On oublie vite les plans foireux au fin fond des Ecrins où Guillaume vient de prendre une semaine de but à errer sur le glacier noir. On se tourne donc logiquement vers (objectivement) le plus beau massif du monde, Belledonne. Après quelques théories de physique élémentaire douteuses, on s’autopersuade que la Goulotte Blanche (TD 5+ M3 700m) à la Petite Lance de Domène devrait être en condition. Il a dû faire assez froid pour que les trois longueurs de glace soient formées et la nivologie devrait être assez stable pour parcourir les 500 derniers mètres bien sujets aux brassages/natation et aux spindrifts/avalanches. Un CR C2C inattendu vient confirmer tout ça : banco, on fonce !
La fine équipe se retrouve donc à 5h30 sur le parking bien glauque de la Gorge au fin fond de la vallée de de Saint-Mury. Après un dernier débat sur la stratégie d’approche, on décide d’accrocher les raquettes au sac et on se lance dans les quelques mille mètres d’approche. La première partie dans la forêt est sèche et déroule sans problèmes. On rejoint vite la neige dans le cirque du Boulon et on en profite pour admirer les cascades grimpées avec Pierrot et Louise quelques semaines avant. Celles-ci sont d’ailleurs dans un piteux état, ça ne me rassure pas pour les conditions de notre voie. La suite déroule bien grâce à une bonne trace jusqu’au Habert du Mousset qu’on atteint rapidement. On dépose tout le matos inutile sous un caillou (notamment les raquettes qui auront juste fait une balade sur nos sacs…) et on gagne le pied sans encombre.

Niels dans la première longueur qui donne le ton


Les longueurs de glace sont très bien formées et la nivologie est rassurante. L’équipe est boostée comme jamais, ça va être dément! Je me lance dans la première longueur et très vite je dois faire un choix. A droite, un magnifique cigare en 5+, bien raide et continu nous fait de l’oeil mais il est ouvert d’une grande fenêtre d’un mètre de haut en son centre. On choisit donc de se rabattre sur le petit cigare de gauche qui semble mieux collé au rocher. Celui-ci se laisse grimper sans soucis moyennant une bonne grosse douche pas hyper agréable avant 650 m de face nord… Au premier relais (d’une solidité douteuse…), on est déjà dans une grande ambiance ! Tous les potes ont le smile et les blagues sont toujours aussi pourries, ça me rassure. Je me sens au bon endroit au bon moment, tous les voyants sont au vert.
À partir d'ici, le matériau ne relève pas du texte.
Fixpoint Resize_buckets (buckets : list (option nat)) (hp : heap) (new_list : list (option nat)) (new_length count : Z)
    : option (heap * list (option nat) * Z) :=
  match buckets with
  | [] => Some (hp, new_list, count)
  | h :: buckets =>
      '(hp, new_list, count) ← Resize_chain (size hp) hp h new_list new_length count;
      Resize_buckets buckets hp new_list new_length count
  end.

(** [None] at the end: the assertion on the count fails. *)
Definition Resize (t : HandleTable) (hp : heap) : option (HandleTable * heap) :=
  new_length ← Resize_length 30 4 (elems_ t);
  '(hp, new_list, count) ← Resize_buckets (list_ t) hp (replicate (Z.to_nat new_length) None) new_length 0;
  if elems_ t =? count then Some (MkHandleTable new_length (elems_ t) new_list, hp) else None.

Definition HandleTable_new (hp : heap) : option (HandleTable * heap) := Resize (MkHandleTable 0 0 []) hp.

Definition HandleTable_Insert (t : HandleTable) (hp : heap) (h : nat) : option (option nat * HandleTable * heap) :=
  e ← hp !! h;
  k ← key h e;
  ptr ← FindPointer t hp k (u32 (hash e));
  old ← deref (list_ t) hp ptr;
  rest ← (match old with None => Some None | Some o => next_hash <$> hp !! o end);
  hp ← upd hp h (set_next_hash rest);
  '(l, hp) ← assign (list_ t) hp ptr (Some h);
  match old with
  | Some _ => Some (old, MkHandleTable (length_ t) (elems_ t) l, hp)
  | None =>
      let t := MkHandleTable (length_ t) (u32 (elems_ t + 1)) l in
      if elems_ t >? length_ t then '(t, hp) ← Resize t hp; Some (old, t, hp) else Some (old, t, hp)
  end.

Definition HandleTable_Remove (t : HandleTable) (hp : heap) (k : bytes) (h : Z) : option (option nat * HandleTable * heap) :=
  ptr ← FindPointer t hp k h;
  result ← deref (list_ t) hp ptr;
  match result with
  | Some r =>
      rest ← next_hash <$> hp !! r;
      '(l, hp) ← assign (list_ t) hp ptr rest;
      Some (result, MkHandleTable (length_ t) (u32 (elems_ t - 1)) l, hp)
  | None => Some (result, t, hp)
  end.
(* ===== verification/CacheStore.v ===== *)
(** The store of a shard of the LRU cache (util/cache.cpp), one step at a time.

    [phys] relates a store to the LRU list, the handles in the hash table and the
    entries with their reference counts; each step of an operation (linking,
    unlinking, counting, allocating, freeing, changing the table) changes one of
    them. *)

From Stdlib Require Import ZArith Lia List Bool.
From S2P Require Import Prelude Lists DList Slice Hashing Cache.
Import LRU.

Record entry (V D : Type) := MkEntry { e_key : bytes; e_hash : Z; e_value : V; e_charge : Z; e_deleter : D }.
Arguments MkEntry {V D}.
Arguments e_key {V D}.
Arguments e_hash {V D}.
Arguments e_value {V D}.
Arguments e_charge {V D}.
Arguments e_deleter {V D}.

Section Phys.
Context {V D : Type}.
Abbreviation handle := (LRUHandle V D).
Abbreviation heap := (gmap nat handle).
Abbreviation cells := (nat -> option (entry V D * Z)).

Definition entry_of (h : handle) : entry V D := MkEntry (key_data h) (hash h) (value h) (charge h) (deleter h).

Definition nxt (hp : heap) (a : nat) : option nat := next <$> hp !! a.
Definition prv (hp : heap) (a : nat) : option nat := prev <$> hp !! a.

(** The LRU list is [order], the table holds [ids], and the handles of [cell] have
    these entries and reference counts. *)
Record phys (hp : heap) (lru : nat) (order ids : list nat) (cell : cells) (t : HandleTable) : Prop := {
  ph_ring : ring (nxt hp) (prv hp) lru order;
  ph_table : table_holds hp t ids;
  ph_cell : forall a x r, cell a = Some (x, r) ->
    exists h, hp !! a = Some h /\ entry_of h = x /\ refs h = r /\ next h <> a /\ is_u32 (hash h);
  ph_order : forall a, a ∈ order -> is_Some (cell a);
  ph_ids : forall a, a ∈ ids -> is_Some (cell a);
  ph_lru : cell lru = None
}.

(** The addresses a shard may write. *)
Definition foot (lru : nat) (cell : cells) (a : nat) : Prop := a = lru \/ is_Some (cell a).

Definition keeps (lru : nat) (cell : cells) (hp hp' : heap) : Prop := forall x, ~ foot lru cell x -> hp' !! x = hp !! x.

Definition cell_set (cell : cells) (a : nat) (v : option (entry V D * Z)) : cells := fun b => if decide (b = a) then v else cell b.

Lemma store_keeps_trans lru cell hp1 hp2 hp3 : keeps lru cell hp1 hp2 -> keeps lru cell hp2 hp3 -> keeps lru cell hp1 hp3.
Proof. intros H1 H2 x Hx. by rewrite H2, H1. Qed.

Lemma phys_ext hp lru order ids cell cell' t : (forall a, cell' a = cell a) -> phys hp lru order ids cell t ->
  phys hp lru order ids cell' t.
Proof. intros E [H1 H2 H3 H4 H5 H6]. split; [done|done|..]; intros *; rewrite E; auto. Qed.

Lemma table_holds_perm (hp : heap) t ids ids' : ids ≡ₚ ids' -> table_holds hp t ids -> table_holds hp t ids'.
Proof.
  intros Hp [(bs & Hr & Hb) Hu]. split; [exists bs; split; [done|by rewrite Hb]|]. intros a b k h. rewrite <- !Hp. apply Hu.
Qed.

Lemma phys_perm hp lru order ids ids' (cell : cells) t : ids ≡ₚ ids' -> phys hp lru order ids cell t -> phys hp lru order ids' cell t.
Proof. intros Hp [H1 H2 H3 H4 H5 H6]. split; try done; [by eapply table_holds_perm|]. intros a. rewrite <- Hp. apply H5. Qed.

(** The table looks at these fields only. *)
Definition tkey (h : handle) : option nat * Z * bytes := (next_hash h, hash h, key_data h).

Lemma table_holds_ext (hp hp' : heap) t ids : (forall a, a ∈ ids -> keyed hp' a) ->
  (forall a, a ∈ ids -> tkey <$> hp' !! a = tkey <$> hp !! a) -> table_holds hp t ids -> table_holds hp' t ids.
Proof.
  intros Hk Ht [(bs & [Hpow Hlen [Hl Hch] Hh Hnd Hel Hld] & Hp) Hu].
  assert (forall a k h, a ∈ ids -> matches hp' k h a -> matches hp k h a) as Hm.
  { intros a k h Ha (e & He & <- & <-). specialize (Ht a Ha). rewrite He in Ht.
    destruct (hp !! a) as [e'|] eqn:E'; [|done]. exists e'. injection Ht. done. }
  assert (forall i l a, bs !! i = Some l -> a ∈ l -> a ∈ ids) as Hin by (intros i l a Hi Ha; rewrite <- Hp; by eapply in_concat_lookup).
  split; [|intros a b k h Ha Hb Hma Hmb; apply (Hu a b k h); auto].
  exists bs. split; [|done]. split; try done.
  - split; [done|]. intros i l Hi. destruct (Hch i l Hi) as (p & Hpi & Hc). exists p. split; [done|].
    eapply hchain_frame; [|exact Hc]. intros a Ha. specialize (Ht a ltac:(eauto)). unfold nh.
    destruct (hp !! a) as [e|], (hp' !! a) as [e'|]; try done. cbn in *. by injection Ht as -> _ _.
  - intros i l a Hi Ha. split; [eauto|]. destruct (Hh i l a Hi Ha) as (_ & e & He & Hue & Hb). specialize (Ht a ltac:(eauto)).
    rewrite He in Ht. destruct (hp' !! a) as [e'|]; [|done]. exists e'. injection Ht as _ -> _. done.
Qed.

Lemma ring_next_ne nx pv hd l x : ring nx pv hd l -> x ∈ l -> exists n, nx x = Some n /\ n <> x.
Proof.
  intros Hr (l1 & l2 & ->)%list_elem_of_split.
  destruct (ring_around _ _ _ _ _ _ Hr) as (_ & _ & n & _ & _ & _ & _ & _ & [Hn _] & _ & _ & Hne). eauto.
Qed.

Lemma foot_ring lru order ids (cell : cells) hp t x : phys hp lru order ids cell t -> x ∈ lru :: order -> foot lru cell x.
Proof. intros Hp [->|Hx]%elem_of_cons; [by left|]. right. by apply Hp. Qed.

Lemma foot_alloc lru order ids (cell : cells) hp t x : phys hp lru order ids cell t -> foot lru cell x -> is_Some (hp !! x).
Proof.
  intros Hp [->|[[e r] Hx]].
  - pose proof (ring_first _ _ _ _ (ph_ring _ _ _ _ _ _ Hp)) as H. unfold nxt in H. destruct (hp !! lru); [eauto|done].
  - destruct (ph_cell _ _ _ _ _ _ Hp x e r Hx) as (h & -> & _). eauto.
Qed.

(** *** Links *)

(** Everything but the links. *)
Definition unlinked (h : handle) : handle := set_next 0 (set_prev 0 h).

Definition relinked (hp hp' : heap) : Prop := forall a, unlinked <$> hp' !! a = unlinked <$> hp !! a.

Lemma relinked_trans hp1 hp2 hp3 : relinked hp1 hp2 -> relinked hp2 hp3 -> relinked hp1 hp3.
Proof. intros H1 H2 a. by rewrite H2, H1. Qed.

Lemma relinked_dom hp hp' : relinked hp hp' -> dom hp' = dom hp.
Proof.
  intros Hr. apply set_eq. intros a. rewrite !elem_of_dom. specialize (Hr a).
  destruct (hp !! a), (hp' !! a); try done; split; intros [? ?]; done.
Qed.

Lemma upd_next_ok (hp : heap) a b : is_Some (hp !! a) -> exists hp', upd hp a (set_next b) = Some hp' /\ relinked hp hp' /\
  (forall x, nxt hp' x = if decide (x = a) then Some b else nxt hp x) /\ (forall x, prv hp' x = prv hp x) /\
  forall x, x <> a -> hp' !! x = hp !! x.
Proof.
  intros [h Hh]. unfold upd. rewrite Hh. bind_simpl. eexists. split; [done|].
  split_and!; intros x; try (intros Hx; by rewrite lookup_insert_ne); unfold nxt, prv;
    destruct (decide (x = a)) as [->|Hx]; rewrite ?lookup_insert_eq, ?lookup_insert_ne, ?Hh by done; done.
Qed.

Lemma upd_prev_ok (hp : heap) a b : is_Some (hp !! a) -> exists hp', upd hp a (set_prev b) = Some hp' /\ relinked hp hp' /\
  (forall x, nxt hp' x = nxt hp x) /\ (forall x, prv hp' x = if decide (x = a) then Some b else prv hp x) /\
  forall x, x <> a -> hp' !! x = hp !! x.
Proof.
  intros [h Hh]. unfold upd. rewrite Hh. bind_simpl. eexists. split; [done|].
  split_and!; intros x; try (intros Hx; by rewrite lookup_insert_ne); unfold nxt, prv;
    destruct (decide (x = a)) as [->|Hx]; rewrite ?lookup_insert_eq, ?lookup_insert_ne, ?Hh by done; done.
Qed.

Lemma relinked_is_Some hp hp' a : relinked hp hp' -> is_Some (hp !! a) -> is_Some (hp' !! a).
Proof. intros Hr [h Hh]. specialize (Hr a). rewrite Hh in Hr. destruct (hp' !! a); [eauto|done]. Qed.

Lemma relinked_field {T} (f : handle -> T) (hp hp' : heap) a h : (forall h, f (unlinked h) = f h) -> relinked hp hp' ->
  hp !! a = Some h -> exists h', hp' !! a = Some h' /\ f h' = f h.
Proof.
  intros Hf Hr Ha. specialize (Hr a). rewrite Ha in Hr. destruct (hp' !! a) as [h'|]; [|done]. exists h'. split; [done|].
  injection Hr as E. rewrite <- Hf, <- (Hf h). cbn. destruct h, h'. unfold unlinked. cbn in *. by simplify_eq.
Qed.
Titouille dans la deuxième longueur

La deuxième longueur est juste hallucinante. Les spindrifts survolent Titou sans le toucher quand il grimpe, j’ai l’impression de voir un surfeur dans un tube à Hawaï. Des cordes abandonnées par une cordées ayant eu un accident un mois plus tôt sont emprisonnées dans la glace et participe largement à l’ambiance austère. On débouche sur une pente de neige qui nous dépose tranquillement au pied du dernier ressaut de glace difficile. Guillaume et Yaya déroulent derrière et nous rejoignent vite. Ce dernier ressaut en glace raide et béton demande de m’employer. J’arrive au relais avec une onglée abo, les mollets et les bras en feu mais content d’en avoir terminé avec les longueurs crux. On se retrouve à quatre sur une petite marche taillée pour avaler quelques calories sûrement à base de chaussée au moine, de carotte et d’houmous.

Dans le mixte des pentes supérieures

La pause est de courte durée car il nous reste encore 500m de neige et mixte facile mais délicat à protéger. On range les broches et on sort quelques friends et cablés. On part devant avec Titou pendant que Yaya et Guillaume prolongent un peu la pause. On est dans notre élément, on bourrine corde tendue en faisant quelques très rares relais pour récupérer un peu de matos. Les ressauts se laissent grimper sans souci, il y a un peu de glace et les touffes sont gelées à souhait. On débouche plus vite que prévu sur une belle arête au soleil qui nous mène en une grosse centaine de mettre au sommet.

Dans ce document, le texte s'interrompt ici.